Assignment:
Each record is to be duplicated exactly, with nothing added.

··· Information shown

Lemma reduces_any y :
  running y → waiting (ls_mod y) ++ holders y ≠ [] → reduces y.
Proof.
  intros HR Hne. pose proof HR as (HL & HC & Hi).
  destruct (ctrl_msg_r_f_DC_t_DC_out (ls_mod y)) as [|m ms] eqn:Er;
    [destruct (ls_busy y) as [|m ms] eqn:Eb;
      [destruct (ctrl_msg_w_f_DC_t_DC_in (ls_mod y)) as [|m ms] eqn:Ew|]|].
  - assert (holders y = []) as Hh by (unfold holders; by rewrite Er, Eb, Ew).
    rewrite Hh, app_nil_r in Hne.
    destruct (waiting (ls_mod y)) as [|m ms] eqn:E; [done|]. by eapply reduces_waiting.
  - by eapply reduces_completed.
  - pose proof (lock_finish y [] m ms m Eb eq_refl eq_refl) as St.
    eexists. split; [by apply rtc_once|].
    destruct (step_preserves _ _ (conj HL HC) St) as [? ?].
    split; [done|]. unfold pending, push. cbn. rewrite Er, Eb, length_app. cbn.
    change (waiting (_ <| ctrl_msg_w_f_DC_t_DC_in := _ |>)) with (waiting (ls_mod y)). lia.
  - pose proof (lock_take y m ms Er) as St.
    eexists. split; [by apply rtc_once|].
    destruct (step_preserves _ _ (conj HL HC) St) as [? ?].
    split; [done|]. unfold pending, push. cbn. rewrite Er, length_app. cbn.
    change (waiting (_ <| ctrl_msg_r_f_DC_t_DC_out := _ |>)) with (waiting (ls_mod y)). lia.
Qed.

Lemma drains_running y :
  running y → ∃ y', rtc lock_step y y' ∧ waiting (ls_mod y') = [] ∧ holders y' = [].
Proof.
  remember (pending y) as n eqn:Hn. revert y Hn.
  induction (lt_wf n) as [n _ IH]. intros y -> HR.
  destruct (decide (waiting (ls_mod y) ++ holders y = [])) as [[? ?]%app_nil|Hne].
  - by exists y.
  - destruct (reduces_any y HR Hne) as (y1 & R1 & HR1 & P1).
    destruct (IH _ P1 y1 eq_refl HR1) as (y2 & R2 & H2).
    exists y2. split; [by transitivity y1|done].
Qed.

(** ** Initialisation records

    The entry written for [INIT_DIR] never took a lock, and its message carries
    the uninitialised [lock_position] of the local that [dirCtrlHLS_to_net] built
    it in; its completion reaches the release cycle all the same. *)
Definition init_done (junk : ctrl_msg) (i : Z) : ctrl_msg :=
  new_ctrl_msg junk <| mtype := INIT_DIR |> <| dir_gblock_index := i |>.

Definition ex_request (i : Z) : ctrl_msg :=
  ctrl_msg_zero <| mtype := R_READ_MISS |> <| dir_gblock_index := i |>.

(** Power-on, two requests for block 5 and one completed initialisation. *)
Definition ex_from_net (w : list ctrl_msg) : from_net :=
  mk_from_net 1 0 ctrl_msg_zero [] 0 [ex_request 5; ex_request 5] [] [] [mk_dir_ack 1] w 0 0.

(** After the reset cycle and the first admission. *)
Definition ex_locks : list (list Z) := default [] (slot_set init_locks 5 0 5).
Definition ex_admitted (w : list ctrl_msg) : from_net :=
  mk_from_net 0 0 ctrl_msg_zero ex_locks 1 [ex_request 5] [mk_dir_cmd 5]
    [ex_request 5] [mk_dir_ack 1] w 0 0.

Lemma ex_first_cycles w :
  iter_step 2 dirCtrlHLS_from_net (ex_from_net w) = Some (ex_admitted w).
Proof. by vm_compute. Qed.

······

Answer to this exercise:
Lemma reduces_any y :
  running y → waiting (ls_mod y) ++ holders y ≠ [] → reduces y.
Proof.
  intros HR Hne. pose proof HR as (HL & HC & Hi).
  destruct (ctrl_msg_r_f_DC_t_DC_out (ls_mod y)) as [|m ms] eqn:Er;
    [destruct (ls_busy y) as [|m ms] eqn:Eb;
      [destruct (ctrl_msg_w_f_DC_t_DC_in (ls_mod y)) as [|m ms] eqn:Ew|]|].
  - assert (holders y = []) as Hh by (unfold holders; by rewrite Er, Eb, Ew).
    rewrite Hh, app_nil_r in Hne.
    destruct (waiting (ls_mod y)) as [|m ms] eqn:E; [done|]. by eapply reduces_waiting.
  - by eapply reduces_completed.
  - pose proof (lock_finish y [] m ms m Eb eq_refl eq_refl) as St.
    eexists. split; [by apply rtc_once|].
    destruct (step_preserves _ _ (conj HL HC) St) as [? ?].
    split; [done|]. unfold pending, push. cbn. rewrite Er, Eb, length_app. cbn.
    change (waiting (_ <| ctrl_msg_w_f_DC_t_DC_in := _ |>)) with (waiting (ls_mod y)). lia.
  - pose proof (lock_take y m ms Er) as St.
    eexists. split; [by apply rtc_once|].
    destruct (step_preserves _ _ (conj HL HC) St) as [? ?].
    split; [done|]. unfold pending, push. cbn. rewrite Er, length_app. cbn.
    change (waiting (_ <| ctrl_msg_r_f_DC_t_DC_out := _ |>)) with (waiting (ls_mod y)). lia.
Qed.

Lemma drains_running y :
  running y → ∃ y', rtc lock_step y y' ∧ waiting (ls_mod y') = [] ∧ holders y' = [].
Proof.
  remember (pending y) as n eqn:Hn. revert y Hn.
  induction (lt_wf n) as [n _ IH]. intros y -> HR.
  destruct (decide (waiting (ls_mod y) ++ holders y = [])) as [[? ?]%app_nil|Hne].
  - by exists y.
  - destruct (reduces_any y HR Hne) as (y1 & R1 & HR1 & P1).
    destruct (IH _ P1 y1 eq_refl HR1) as (y2 & R2 & H2).
    exists y2. split; [by transitivity y1|done].
Qed.

(** ** Initialisation records

    The entry written for [INIT_DIR] never took a lock, and its message carries
    the uninitialised [lock_position] of the local that [dirCtrlHLS_to_net] built
    it in; its completion reaches the release cycle all the same. *)
Definition init_done (junk : ctrl_msg) (i : Z) : ctrl_msg :=
  new_ctrl_msg junk <| mtype := INIT_DIR |> <| dir_gblock_index := i |>.

Definition ex_request (i : Z) : ctrl_msg :=
  ctrl_msg_zero <| mtype := R_READ_MISS |> <| dir_gblock_index := i |>.

(** Power-on, two requests for block 5 and one completed initialisation. *)
Definition ex_from_net (w : list ctrl_msg) : from_net :=
  mk_from_net 1 0 ctrl_msg_zero [] 0 [ex_request 5; ex_request 5] [] [] [mk_dir_ack 1] w 0 0.

(** After the reset cycle and the first admission. *)
Definition ex_locks : list (list Z) := default [] (slot_set init_locks 5 0 5).
Definition ex_admitted (w : list ctrl_msg) : from_net :=
  mk_from_net 0 0 ctrl_msg_zero ex_locks 1 [ex_request 5] [mk_dir_cmd 5]
    [ex_request 5] [mk_dir_ack 1] w 0 0.

Lemma ex_first_cycles w :
  iter_step 2 dirCtrlHLS_from_net (ex_from_net w) = Some (ex_admitted w).
Proof. by vm_compute. Qed.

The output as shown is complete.